__TASK GOAL__. Every line from the one with "Hdest Hmvn Hrun)" to the one with "modify (fun s'0 =>", including those two, is to be copied exactly; all other lines of the entries below are left out.

__THE INPUT__.
(** X13.  The shifts, [mvn] and the logical operations always leave a
    value of the destination's width in a general register: after a
    successful run the register holds a value from 0 to [2^64 - 1], or
    to [2^32 - 1] for a w destination.  After [ands], N is the top bit
    of that value at the destination's width, Z says that it is zero,
    and C and V are as before. *)
Theorem shift_and_logical_results_fit_the_destination :
  forall (s s' : Simulator) (p : Parsed) (lp : ShiftedParsed) (opcode : string)
         (type : RegType) (d : nat),
    (dest p = Some (RObj type d) ->
     executeShift p opcode s = (Ok tt, s') ->
     exists r, registers s' !! xname d = Some r /\ 0 <= r < 2 ^ width type)
    /\ (dest lp = Some (RObj type d) ->
        executeLogical lp opcode s = (Ok tt, s') ->
        exists r,
          registers s' !! xname d = Some r /\ 0 <= r < 2 ^ width type
          /\ (opcode = "ands"%string ->
              flags s' = mkFlags (Z.testbit r (width type - 1)) (r =? 0)
                                 (flag_C (flags s)) (flag_V (flags s)))).
Proof.
  intros s s' p lp opcode type d. split.
  - intros Hdest Hrun.
    destruct (String.eqb opcode "mvn") eqn:Hmvn.
    + unfold executeShift in Hrun. rewrite Hdest in Hrun.
      destruct (src1 p) as [r1|]; [|discriminate].
      unfold bind at 1 in Hrun. unfold get at 1 in Hrun. cbv beta iota zeta in Hrun.
      rewrite Hmvn in Hrun. unfold bind, ret in Hrun.
      replace (if is_w (Some (RObj type d)) then 32 else 64) with (width type) in Hrun
        by (destruct type; reflexivity).
      rewrite size_mask_width in Hrun.
      destruct (setRegisterValue_masked type d (Z.lnot (getRegisterValue s (Some r1))) s)
        as (sa & Hsa & Hregs & _).
      rewrite Hsa in Hrun. injection Hrun as <-.
      eexists. rewrite Hregs, lookup_insert_eq. split; [reflexivity|].
      apply land_mask_range.
    + destruct (executeShift_inv _ _ _ _ _ _ Hdest Hmvn Hrun)
        as (k & r & _ & Hr & Hregs & _).
      destruct (shifted_value_masked _ _ _ _ _ Hr) as [z ->].
      eexists. rewrite Hregs, lookup_insert_eq. split; [reflexivity|].
      apply land_mask_range.
  - intros Hdest Hrun. unfold executeLogical in Hrun. rewrite Hdest in Hrun.
    destruct (src1 lp) as [r1|]; [|discriminate].
    unfold bind at 1 in Hrun. unfold get at 1 in Hrun. cbv beta iota zeta in Hrun.
    unfold bind at 1 in Hrun.
    set (val1 := getRegisterValue s (Some r1)) in *.
    replace (if is_w (Some (RObj type d)) then 32 else 64) with (width type) in Hrun
      by (destruct type; reflexivity).
    assert (Hfinish : forall val2,
      bind (match logical_value opcode val1 val2 (size_mask (width type)) with
            | Some result => ret result
            | None => throw (Unsupported opcode)
            end)
        (fun result =>
           exec setRegisterValue (Some (RObj type d)) result
           then if String.eqb opcode "ands" then
                  modify (fun s'0 =>
                    set_flags (mkFlags (negb (Z.land result (size_signMask (width type)) =? 0))
                                       (Z.land result (size_mask (width type)) =? 0)
                                       (flag_C (flags s'0)) (flag_V (flags s'0))) s'0)
                else ret tt) s = (Ok tt, s') ->
      exists r,
        registers s' !! xname d = Some r /\ 0 <= r < 2 ^ width type
        /\ (opcode = "ands"%string ->
            flags s' = mkFlags (Z.testbit r (width type - 1)) (r =? 0)
                               (flag_C (flags s)) (flag_V (flags s)))).
    { intros val2. unfold bind.
      destruct (logical_value opcode val1 val2 (size_mask (width type))) as [r|] eqn:Ev;
        [|discriminate].
      unfold ret at 1. destruct (logical_value_masked _ _ _ _ _ Ev) as [z ->].
      destruct (setRegisterValue_masked type d z s) as (sa & Hsa & Hregs & Hfl).
      rewrite Hsa.
      assert (Hw : width type = 32 \/ width type = 64) by (destruct type; auto).
      pose proof (land_mask_range z type) as Hrange.
      destruct (String.eqb_spec opcode "ands") as [->|Hne].
      - unfold modify. intros [= <-]. eexists.
        cbn [registers set_flags flags]. rewrite Hregs, lookup_insert_eq.
        split; [reflexivity|]. split; [exact Hrange|]. intros _.
        rewrite Hfl. f_equal.
        + rewrite (sign_test (width type) Hw). reflexivity.
        + rewrite (land_mask_mod (width type) Hw).
          rewrite Z.mod_small by exact Hrange. reflexivity.
      - unfold ret. intros [= <-]. eexists. rewrite Hregs, lookup_insert_eq.
        split; [reflexivity|]. split; [exact Hrange|]. contradiction. }
    destruct (immediate lp) as [imm|].
    + unfold ret at 1 in Hrun. exact (Hfinish _ Hrun).
    + destruct (src2 lp) as [r2|]; [|discriminate].
      unfold ret at 1 in Hrun. exact (Hfinish _ Hrun).
Qed.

__SOLVED EXERCISE__.
    + destruct (executeShift_inv _ _ _ _ _ _ Hdest Hmvn Hrun)
        as (k & r & _ & Hr & Hregs & _).
      destruct (shifted_value_masked _ _ _ _ _ Hr) as [z ->].
      eexists. rewrite Hregs, lookup_insert_eq. split; [reflexivity|].
      apply land_mask_range.
  - intros Hdest Hrun. unfold executeLogical in Hrun. rewrite Hdest in Hrun.
    destruct (src1 lp) as [r1|]; [|discriminate].
    unfold bind at 1 in Hrun. unfold get at 1 in Hrun. cbv beta iota zeta in Hrun.
    unfold bind at 1 in Hrun.
    set (val1 := getRegisterValue s (Some r1)) in *.
    replace (if is_w (Some (RObj type d)) then 32 else 64) with (width type) in Hrun
      by (destruct type; reflexivity).
    assert (Hfinish : forall val2,
      bind (match logical_value opcode val1 val2 (size_mask (width type)) with
            | Some result => ret result
            | None => throw (Unsupported opcode)
            end)
        (fun result =>
           exec setRegisterValue (Some (RObj type d)) result
           then if String.eqb opcode "ands" then
                  modify (fun s'0 =>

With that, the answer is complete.